▶ Exercise instructions
Repeat, line for line, the entries printed below.
------ Data for this task
(** [FieldExtBase.__eq__]. *)
Definition Fq2_eq_lower (self : Fq2) (other : scalar) : result bool :=
  tail_zero <-
    foldM (fun (ok : bool) (i : nat) =>
             if ok then
               c <- buf_get (coeffs self) i ;;
               z <- Fq_zero (ext_Q self) ;;
               Ok (negb (scalar_ne c (SFq z)))
             else Ok false)
          (seq 1 (Fq2_embedding - 1)) true ;;
  if tail_zero then
    c0 <- buf_get (coeffs self) 0 ;; Ok (scalar_eq c0 other)
  else Ok false.

Definition Fq2_eq (self : Fq2) (other : pyval) : result (outcome bool) :=
  match other with
  | PFq2 o =>
      Ok (Value (tuple_eq (coeffs self) (coeffs o) && (ext_Q self =? ext_Q o)))
  | PInt n => fmap Value (Fq2_eq_lower self (SInt n))
  | PFq y => fmap Value (Fq2_eq_lower self (SFq y))
  end.

(** [FieldExtBase.__lt__]: [self[::-1].__lt__(other[::-1])]; slicing is
    a [TypeError] on an [int]. *)
Definition Fq2_lt (self : Fq2) (other : pyval) : result bool :=
  match other with
  | PFq2 o => Ok (tuple_lt (rev (coeffs self)) (rev (coeffs o)))
  | _ => Raise TypeError
  end.

(** [FieldExtBase.__bool__]. *)
Definition Fq2_bool (self : Fq2) : bool := existsb scalar_bool (coeffs self).

(** [FieldExtBase.from_fq], [zero] and [one] for [cls = Fq2]. *)
Definition Fq2_from_fq (q : Z) (fq : Fq) : result Fq2 :=
  y <- Fq_from_fq q fq ;;
  z <- Fq_zero q ;;
  let cs := map (fun i => if (i =? 0)%nat then SFq y else SFq z)
                (seq 0 Fq2_embedding) in
  r <- Fq_new q (-1) ;;
  Ok (mkFq2 q cs r).

Definition Fq2_zero (q : Z) : result Fq2 := z <- Fq_new q 0 ;; Fq2_from_fq q z.
Definition Fq2_one (q : Z) : result Fq2 := o <- Fq_new q 1 ;; Fq2_from_fq q o.

(** ** Special methods of [Fq] on arbitrary operands *)

(** [Fq.__add__], [__sub__], [__mul__]: [NotImplemented] unless
    [isinstance(other, int)]. *)
Definition Fq_add (self : Fq) (other : pyval) : result (outcome Fq) :=
  match as_scalar other with
  | Some s => fmap Value (Fq_add_int self (int_of s))
  | None => Ok NotImplemented
  end.

Definition Fq_sub (self : Fq) (other : pyval) : result (outcome Fq) :=
  match as_scalar other with
  | Some s => fmap Value (Fq_sub_int self (int_of s))
  | None => Ok NotImplemented
  end.

Definition Fq_mul (self : Fq) (other : pyval) : result (outcome Fq) :=
  match as_scalar other with
  | Some s => fmap Value (Fq_mul_int self (int_of s))
  | None => Ok NotImplemented
  end.

(** [Fq.__eq__]: [int.__eq__] unless [other] is an [Fq]; [int.__eq__]
    does not know tuples. *)
Definition Fq_eq (self : Fq) (other : pyval) : outcome bool :=
  match other with
  | PInt n => Value (val self =? n)
  | PFq y => Value ((val self =? val y) && (Q self =? Q y))
  | PFq2 _ => NotImplemented
  end.

(** The expression [self * v] for an [Fq] on the left: [Fq.__mul__], and
    when that declines, the reflected [Fq2.__rmul__], which is
    [Fq2.__mul__(v, self)]. *)
Definition Fq_times (self : Fq) (v : pyval) : result pyval :=
  r <- Fq_mul self v ;;
  match r, v with
  | Value x, _ => Ok (PFq x)
  | NotImplemented, PFq2 e =>
      r' <- Fq2_mul e (PFq self) ;;
      match r' with
      | Value e' => Ok (PFq2 e')
      | NotImplemented => Raise TypeError
      end
  | NotImplemented, _ => Raise TypeError
  end.

(** [Fq.__floordiv__] (and [__truediv__]): a plain [int] is first
    lifted with [Fq(self.Q, other)]; then [self * ~other]. *)
Definition Fq_floordiv (self : Fq) (other : pyval) : result pyval :=
  other' <- match other with
            | PInt n => fmap PFq (Fq_new (Q self) n)
            | _ => Ok other
            end ;;
  inv <- py_invert other' ;;
  Fq_times self inv.

(** [canonical x]: the invariant [0 <= value < modulus]. *)
Definition canonical (x : Fq) : Prop := 0 <= val x < Q x.

(** The right operand of a prime-field operation: a plain integer, or an
    element that satisfies the invariant (over any modulus). *)
Definition field_operand (v : pyval) : Prop :=
  match v with
  | PInt _ => True
  | PFq y => canonical y
  | PFq2 _ => False
  end.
------------
▶ Exercise solution
(** [FieldExtBase.__eq__]. *)
Definition Fq2_eq_lower (self : Fq2) (other : scalar) : result bool :=
  tail_zero <-
    foldM (fun (ok : bool) (i : nat) =>
             if ok then
               c <- buf_get (coeffs self) i ;;
               z <- Fq_zero (ext_Q self) ;;
               Ok (negb (scalar_ne c (SFq z)))
             else Ok false)
          (seq 1 (Fq2_embedding - 1)) true ;;
  if tail_zero then
    c0 <- buf_get (coeffs self) 0 ;; Ok (scalar_eq c0 other)
  else Ok false.

Definition Fq2_eq (self : Fq2) (other : pyval) : result (outcome bool) :=
  match other with
  | PFq2 o =>
      Ok (Value (tuple_eq (coeffs self) (coeffs o) && (ext_Q self =? ext_Q o)))
  | PInt n => fmap Value (Fq2_eq_lower self (SInt n))
  | PFq y => fmap Value (Fq2_eq_lower self (SFq y))
  end.

(** [FieldExtBase.__lt__]: [self[::-1].__lt__(other[::-1])]; slicing is
    a [TypeError] on an [int]. *)
Definition Fq2_lt (self : Fq2) (other : pyval) : result bool :=
  match other with
  | PFq2 o => Ok (tuple_lt (rev (coeffs self)) (rev (coeffs o)))
  | _ => Raise TypeError
  end.

(** [FieldExtBase.__bool__]. *)
Definition Fq2_bool (self : Fq2) : bool := existsb scalar_bool (coeffs self).

(** [FieldExtBase.from_fq], [zero] and [one] for [cls = Fq2]. *)
Definition Fq2_from_fq (q : Z) (fq : Fq) : result Fq2 :=
  y <- Fq_from_fq q fq ;;
  z <- Fq_zero q ;;
  let cs := map (fun i => if (i =? 0)%nat then SFq y else SFq z)
                (seq 0 Fq2_embedding) in
  r <- Fq_new q (-1) ;;
  Ok (mkFq2 q cs r).

Definition Fq2_zero (q : Z) : result Fq2 := z <- Fq_new q 0 ;; Fq2_from_fq q z.
Definition Fq2_one (q : Z) : result Fq2 := o <- Fq_new q 1 ;; Fq2_from_fq q o.

(** ** Special methods of [Fq] on arbitrary operands *)

(** [Fq.__add__], [__sub__], [__mul__]: [NotImplemented] unless
    [isinstance(other, int)]. *)
Definition Fq_add (self : Fq) (other : pyval) : result (outcome Fq) :=
  match as_scalar other with
  | Some s => fmap Value (Fq_add_int self (int_of s))
  | None => Ok NotImplemented
  end.

Definition Fq_sub (self : Fq) (other : pyval) : result (outcome Fq) :=
  match as_scalar other with
  | Some s => fmap Value (Fq_sub_int self (int_of s))
  | None => Ok NotImplemented
  end.

Definition Fq_mul (self : Fq) (other : pyval) : result (outcome Fq) :=
  match as_scalar other with
  | Some s => fmap Value (Fq_mul_int self (int_of s))
  | None => Ok NotImplemented
  end.

(** [Fq.__eq__]: [int.__eq__] unless [other] is an [Fq]; [int.__eq__]
    does not know tuples. *)
Definition Fq_eq (self : Fq) (other : pyval) : outcome bool :=
  match other with
  | PInt n => Value (val self =? n)
  | PFq y => Value ((val self =? val y) && (Q self =? Q y))
  | PFq2 _ => NotImplemented
  end.

(** The expression [self * v] for an [Fq] on the left: [Fq.__mul__], and
    when that declines, the reflected [Fq2.__rmul__], which is
    [Fq2.__mul__(v, self)]. *)
Definition Fq_times (self : Fq) (v : pyval) : result pyval :=
  r <- Fq_mul self v ;;
  match r, v with
  | Value x, _ => Ok (PFq x)
  | NotImplemented, PFq2 e =>
      r' <- Fq2_mul e (PFq self) ;;
      match r' with
      | Value e' => Ok (PFq2 e')
      | NotImplemented => Raise TypeError
      end
  | NotImplemented, _ => Raise TypeError
  end.

(** [Fq.__floordiv__] (and [__truediv__]): a plain [int] is first
    lifted with [Fq(self.Q, other)]; then [self * ~other]. *)
Definition Fq_floordiv (self : Fq) (other : pyval) : result pyval :=
  other' <- match other with
            | PInt n => fmap PFq (Fq_new (Q self) n)
            | _ => Ok other
            end ;;
  inv <- py_invert other' ;;
  Fq_times self inv.

(** [canonical x]: the invariant [0 <= value < modulus]. *)
Definition canonical (x : Fq) : Prop := 0 <= val x < Q x.

(** The right operand of a prime-field operation: a plain integer, or an
    element that satisfies the invariant (over any modulus). *)
Definition field_operand (v : pyval) : Prop :=
  match v with
  | PInt _ => True
  | PFq y => canonical y
  | PFq2 _ => False
  end.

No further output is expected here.